Yemen in the crosshairs

January 15, 2010
Issue 

The US government had a terrifying New Year's message for the people of Yemen — you are our targets this year.

During his weekly radio address on January 2, President Barack Obama set the stage for a new front in the US war on terror. He linked a December 25 bombing attempt by Nigerian Umar Farouk Abdulmutallab of a flight from Amsterdam to Detroit to an al-Qaeda group in Yemen.

The same day, US General David Petraeus visited Yemeni dictator Ali Abdullah Saleh. The US, along with the British government, plans to fund a special counter-terrorism police unit in Yemen.

The next day, the US and Britain ordered that their embassies shut down in the Yemeni capital of Sana'a.

The hawks were getting behind the Obama administration taking swift action in Yemen as part of the "war on terrorism".

Senate Homeland Security Committee chair Joe Lieberman said: "Yemen now becomes one of the centres of that fight. We have a growing presence there — and we have to — of special operations, Green Berets, intelligence."

Lieberman told the Australian ABC News: "Somebody in our government said to me in Sana'a, the capital of Yemen, [that] Iraq was yesterday's war, Afghanistan is today's war.

'Tomorrow's war'

"If we don't act pre-emptively, Yemen will be tomorrow's war."

The Obama administration appears to be moving quickly toward deadly assaults on Yemen. But while US officials try to claim that targeting Yemen is about protecting the US from terrorist attack, Yemen has been in US sights for some time.

The only difference now is it's out in the open.

Long before a young Nigerian stepped onto a Northwest flight wearing explosives, the US was fighting a covert war in Yemen.

On December 17, the US launched Cruise missiles against two alleged al-Qaeda sites in Yemen on orders from Obama.

It took several days for US officials to admit its role in the strikes. News reports from Yemen initially attributing the attacks to the Yemen Air Force.

Yemen opposition forces said the raids killed 63 people, 28 of them children, in the province of Abyan.

Yemeni security forces also conducted raids in three more locations, in which 120 people were reportedly killed. Again, opposition leaders said many of the dead were civilians.

US drones have conducted a covert assault on alleged al-Qaeda bases in Yemen for about a year. CIA agents have been on the ground there, as have US Special Forces, who are also involved in training Yemeni military forces.

Before the Christmas incident, the US already had plans to increase its spending on counter-terrorism in Yemen from US$67 million in 2009 to as much as $190 million in 2010, the Wall Street Journal said on January 4.

Abdulelah Haidar Shaea, an expert on al-Qaeda in Yemen, told the December 28 British Guardian: "The US Air Force has been flying over eastern and southern areas of Yemen, taking pictures of what they think are training camps for al-Qaeda.

"The Yemeni air force attacked these places.

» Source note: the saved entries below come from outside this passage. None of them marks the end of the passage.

(** * Verification model of the CassaGPT chat backend

    Shallow embedding of [backend/routers/chat.py] (endpoints
    [create_conversation], [handle_chat_message],
    [upload_file_to_conversation]) and of the background task
    [process_kb_upload_task] of [backend/routers/knowledge_bases.py].

    External collaborators (the relational database engine, the Qdrant
    client, the embedding / generation provider, Cloudinary, the document
    processor) are modelled as oracles: an [env] record gives, for every
    call the code makes, what that call returns or raises.  The SQLAlchemy
    session is modelled explicitly: [db.add] stages a row in the pending
    list, [db.commit] moves the pending rows to the committed tables,
    [db.rollback] and [db.close] drop them (the session is created with
    [autoflush=False], so pending rows are never flushed by a query). *)

From Stdlib Require Import String Ascii List Bool ZArith QArith Lia RelationClasses.
Import ListNotations.
Open Scope string_scope.
Open Scope list_scope.

(* ------------------------------------------------------------------ *)
(** ** Python strings *)

Definition nl : string := String (ascii_of_nat 10) EmptyString.

(** [str.isspace] on the ASCII range: \t \n \v \f \r, the separators
    \x1c-\x1f and the space. *)
Definition py_isspace (c : ascii) : bool :=
  let n := nat_of_ascii c in
  (((9 <=? n) && (n <=? 13)) || ((28 <=? n) && (n <=? 32)))%nat.

Fixpoint py_lstrip (s : string) : string :=
  match s with
  | EmptyString => EmptyString
  | String c r => if py_isspace c then py_lstrip r else s
  end.

Definition py_rstrip (s : string) : string :=
  string_of_list_ascii
    (rev (list_ascii_of_string (py_lstrip
       (string_of_list_ascii (rev (list_ascii_of_string s)))))).

(** [s.strip()] *)
Definition py_strip (s : string) : string := py_rstrip (py_lstrip s).

(** Truthiness of a Python [str]: non-empty. *)
Definition truthy (s : string) : bool := negb (String.eqb s "").

(** Truthiness of an [Optional[str]]. *)
Definition truthy_opt (o : option string) : bool :=
  match o with Some s => truthy s | None => false end.

Definition ascii_upper (c : ascii) : ascii :=
  let n := nat_of_ascii c in
  if ((97 <=? n) && (n <=? 122))%nat then ascii_of_nat (n - 32)%nat else c.

Definition ascii_lower (c : ascii) : ascii :=
  let n := nat_of_ascii c in
  if ((65 <=? n) && (n <=? 90))%nat then ascii_of_nat (n + 32)%nat else c.

Fixpoint lower_all (s : string) : string :=
  match s with
  | EmptyString => EmptyString
  | String c r => String (ascii_lower c) (lower_all r)
  end.

(** [str.capitalize] on ASCII strings. *)
Definition py_capitalize (s : string) : string :=
  match s with
  | EmptyString => EmptyString
  | String c r => String (ascii_upper c) (lower_all r)
  end.

(** ["sep".join(xs)] *)
Fixpoint py_join (sep : string) (xs : list string) : string :=
  match xs with
  | [] => ""
  | [x] => x
  | x :: r => x ++ sep ++ py_join sep r
  end.

(** [s[:n]] *)
Definition py_prefix (n : nat) (s : string) : string := substring 0 n s.

(** [x in xs] for a list / set of strings. *)
Definition mem (x : string) (xs : list string) : bool :=
  existsb (String.eqb x) xs.

(* ------------------------------------------------------------------ *)
(** ** Vector index data *)

(** Embedding vectors and scores are floats that the code only passes
    around; they are kept as rationals. *)
Definition vector := list Q.

(** A Qdrant payload as written by this code: a dict from string keys to
    string values (only string-valued keys are read back). *)
Definition payload := list (string * string).

(** [payload.get(k)] *)
Fixpoint pget (p : payload) (k : string) : option string :=
  match p with
  | [] => None
  | (k', v) :: r => if String.eqb k k' then Some v else pget r k
  end.

(** [payload.get(k, d)] *)
Definition pget_default (p : payload) (k d : string) : string :=
  match pget p k with Some v => v | None => d end.

(** A search hit [ScoredPoint]: id, score, payload. *)
Record hit := mk_hit { hit_id : string; hit_score : Q; hit_payload : payload }.

(** [PointStruct] *)
Record point := mk_point { pt_id : string; pt_vector : vector; pt_payload : payload }.

(** [SourceInfoSchema] *)
Record source_info := mk_source {
  src_type : string; src_filename : string; src_score : Q; src_text : string }.

(* ------------------------------------------------------------------ *)
(** ** Step 5 of [handle_chat_message]: combining the search results *)

(** The partition a context block was produced from. *)
Inductive partition := PKB | PUpload | PHistory.

(** An element of [context_chunks]: the formatted string [blk_text], with
    the partition and the Qdrant id of the hit it was produced from kept
    alongside (ghost data, not part of the string). *)
Record block := mk_block { blk_part : partition; blk_id : string; blk_text : string }.

(** Accumulator of the three loops: [context_chunks],
    [sources_for_response], [processed_qdrant_ids]. *)
Record acc := mk_acc {
  acc_chunks : list block; acc_sources : list source_info; acc_seen : list string }.

Definition kb_step (a : acc) (h : hit) : acc :=
  if mem (hit_id h) (acc_seen a) then a else
  match pget (hit_payload h) "text" with
  | Some chunk_text =>
      if truthy chunk_text then
        let source_file := pget_default (hit_payload h) "source_filename" "N/A" in
        mk_acc
          (acc_chunks a ++ [mk_block PKB (hit_id h)
             ("Context from Knowledge Base document '" ++ source_file ++ "':" ++ nl
              ++ chunk_text)])
          (acc_sources a ++ [mk_source "knowledge_base" source_file (hit_score h)
             (py_prefix 200%nat chunk_text ++ "...")])
          (acc_seen a ++ [hit_id h])
      else a
  | None => a
  end.

Definition upload_step (a : acc) (h : hit) : acc :=
  if mem (hit_id h) (acc_seen a) then a else
  match pget (hit_payload h) "text" with
  | Some chunk_text =>
      if truthy chunk_text then
        let source_file := pget_default (hit_payload h) "source_filename" "N/A" in
        mk_acc
          (acc_chunks a ++ [mk_block PUpload (hit_id h)
             ("Context from session uploaded file '" ++ source_file ++ "':" ++ nl
              ++ chunk_text)])
          (acc_sources a ++ [mk_source "session_upload" source_file (hit_score h)
             (py_prefix 200%nat chunk_text ++ "...")])
          (acc_seen a ++ [hit_id h])
      else a
  | None => a
  end.

(** The history loop appends to [history_chunks_temp] (here: the chunks of
    a separate accumulator) and shares [processed_qdrant_ids]. *)
Definition history_step (user_message_id : string)
    (st : list block * list string) (h : hit) : list block * list string :=
  let (temp, seen) := st in
  if mem (hit_id h) seen || String.eqb (hit_id h) user_message_id then st else
  match pget (hit_payload h) "text" with
  | Some text =>
      if truthy text then
        let speaker := pget_default (hit_payload h) "speaker" "unknown" in
        (temp ++ [mk_block PHistory (hit_id h) (py_capitalize speaker ++ ": " ++ text)],
         seen ++ [hit_id h])
      else st
  | None => st
  end.

(** Lines 359-406: returns [context_chunks] after the [extend] and
    [sources_for_response]. *)
Definition combine_context (user_message_id : string)
    (kb_search_results upload_search_results history_search_results : list hit)
    : list block * list source_info :=
  let a1 := fold_left kb_step kb_search_results (mk_acc [] [] []) in
  let a2 := fold_left upload_step upload_search_results a1 in
  let (history_chunks_temp, _) :=
    fold_left (history_step user_message_id) history_search_results
      ([], acc_seen a2) in
  (acc_chunks a2 ++ history_chunks_temp, acc_sources a2).

Definition context_sep : string := nl ++ nl ++ "---" ++ nl ++ nl.

Definition no_context_sentence : string :=
  "No specific context found from knowledge base, previous messages or session documents.".

(** Lines 407-410. *)
Definition finalize_context (context_chunks : list block) : string :=
  let context_string := py_join context_sep (map blk_text context_chunks) in
  if negb (truthy (py_strip context_string)) then no_context_sentence
  else context_string.

(** Lines 415-424: the prompt f-string. *)
Definition build_prompt (context_string user_query : string) : string :=
  "You are CassaGPT, a helpful AI assistant." ++ nl
  ++ "Answer the user's query based ONLY on the provided context below. If the context does not contain the answer, state that you cannot answer based on the provided information. Do not use external knowledge. Be concise." ++ nl
  ++ nl
  ++ "--- Context ---" ++ nl
  ++ context_string ++ nl
  ++ "--- End Context ---" ++ nl
  ++ nl
  ++ "User Query: " ++ user_query ++ nl
  ++ nl
  ++ "Assistant Response:".

(* ------------------------------------------------------------------ *)
(** ** Exceptions *)

(** Python exceptions reaching the endpoint code: FastAPI's
    [HTTPException] (status and detail) and every other exception, of
    which only [str(e)] is used. *)
Inductive exn :=
| HTTPException (status_code : Z) (detail : string)
| PyException (msg : string).

Definition digit (n : nat) : string :=
  String (ascii_of_nat (48 + n)) EmptyString.

Fixpoint nat_to_dec_aux (fuel n : nat) (accs : string) : string :=
  match fuel with
  | O => accs
  | S f =>
      let accs' := (digit (n mod 10) ++ accs)%string in
      if (n <? 10)%nat then accs' else nat_to_dec_aux f (n / 10) accs'
  end.

(** [str(n)] for a non-negative integer. *)
Definition Z_to_dec (z : Z) : string := nat_to_dec_aux (S (Z.to_nat z)) (Z.to_nat z) "".

(** [str(e)]; Starlette's [HTTPException.__str__] is
    [f"{status_code}: {detail}"]. *)
Definition exn_str (e : exn) : string :=
  match e with
  | HTTPException c d => Z_to_dec c ++ ": " ++ d
  | PyException m => m
  end.

(** What [QdrantService.add_points] / [search_points] raise when the
    client fails: they call [http.client.HTTPException(status_code=...,
    detail=...)], a plain [Exception] subclass that takes no keyword
    arguments, so the raise itself fails with a [TypeError]. *)
Definition qdrant_service_error : exn :=
  PyException "HTTPException() takes no keyword arguments".

(* ------------------------------------------------------------------ *)
(** ** Relational store and session *)

(** [Conversation] row. *)
Record conversation := mk_conversation {
  conv_id : string; conv_knowledge_base_id : option string; conv_model_id : option string }.

(** [Message] row. *)
Record message := mk_message {
  msg_id : string; msg_conversation_id : string; msg_speaker : string; msg_text : string }.

(** [UploadedDocument] row. *)
Record uploaded_document := mk_uploaded_document {
  ud_conversation_id : string; ud_doc_id : string; ud_filename : string }.

(** [KnowledgeBaseDocument] row (the columns the background task writes). *)
Record kb_document := mk_kb_document {
  kd_id : string; kd_status : string; kd_error_message : option string }.

(** Objects staged in the session by [db.add]. *)
Inductive row :=
| RConversation (c : conversation)
| RMessage (m : message)
| RUploadedDocument (d : uploaded_document).

(** Calls made to the external services, in order. *)
Record search_req := mk_search_req {
  sr_collection : string; sr_query_vector : vector;
  sr_filter : string * string; sr_limit : Z }.

Inductive call :=
| CEmbed (texts : list string)
| CUpsert (collection : string) (points : list point)
| CSearch (r : search_req)
| CGenerate (prompt model : string).

Record state := mk_state {
  st_conversations : list conversation;   (* committed rows *)
  st_knowledge_bases : list string;       (* ids of committed KnowledgeBase rows *)
  st_messages : list message;
  st_uploaded_documents : list uploaded_document;
  st_kb_documents : list kb_document;
  st_pending : list row;                  (* the session's staged objects *)
  st_points : list (string * point);      (* Qdrant: (collection, point) *)
  st_log : list call }.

Just as in Waziristan [Pakistan], the U.S. involvement led to civilian casualties, which mean people will join al-Qaeda in revenge."

So is it much of a surprise the US, which is behind so much violence in Yemen, is viewed as a target for violence?

Poverty and civil war

Yemen is marked by extreme poverty and political corruption. It has few natural resources.

The country's few oilfields are expected to run dry in the coming years. About 45% of Yemenis live on less than $2 a day, the United Nations says.

The Saleh government likely hopes it can use US backing for its "war on terror" to maintain its tenuous hold on power.

The north and south of the country were officially unified in 1990. However, the Saleh government faces a growing secessionist movement in the south and an insurgency in the north, led by Houthis — militant members of the Zaydi Shia group that makes up about a third of the country's population.

In August, the Saleh government ended its cease-fire with the Houthis, and launched what it called "Operation Scorched Earth". In November, Saudi warplanes bombed alleged Houthi rebel positions along the border.

In a December 31 British Independent opinion piece, Patrick Cockburn said the Yemeni government "has long been trying to portray the Shia rebels in north Yemen as Iranian cats-paws in order to secure American and Saudi support".

"Al-Qaeda in the Arabian Peninsula probably only has a few hundred activists in Yemen, but the government … will portray diverse opponents as somehow linked to al-Qaeda."

US intervention will only make conditions worse for Yemenis. It will increase the possibility of existing divisions growing deeper and of cementing Saleh's corrupt rule.

It also does nothing to stop the terrorism it was supposedly initiated to defeat. In fact, US policy gives it the fuel it needs to flourish and grow.

With its threats to Yemen, as with its escalation of the war on Afghanistan, the Obama administration is expanding the same policies of war and intervention as the Bush administration.

And with covert and not-so-covert air strikes and other military operations in Yemen, Obama is also following in the footsteps of the Bush doctrine of "pre-emptive war" against any country the US deems a "failed state".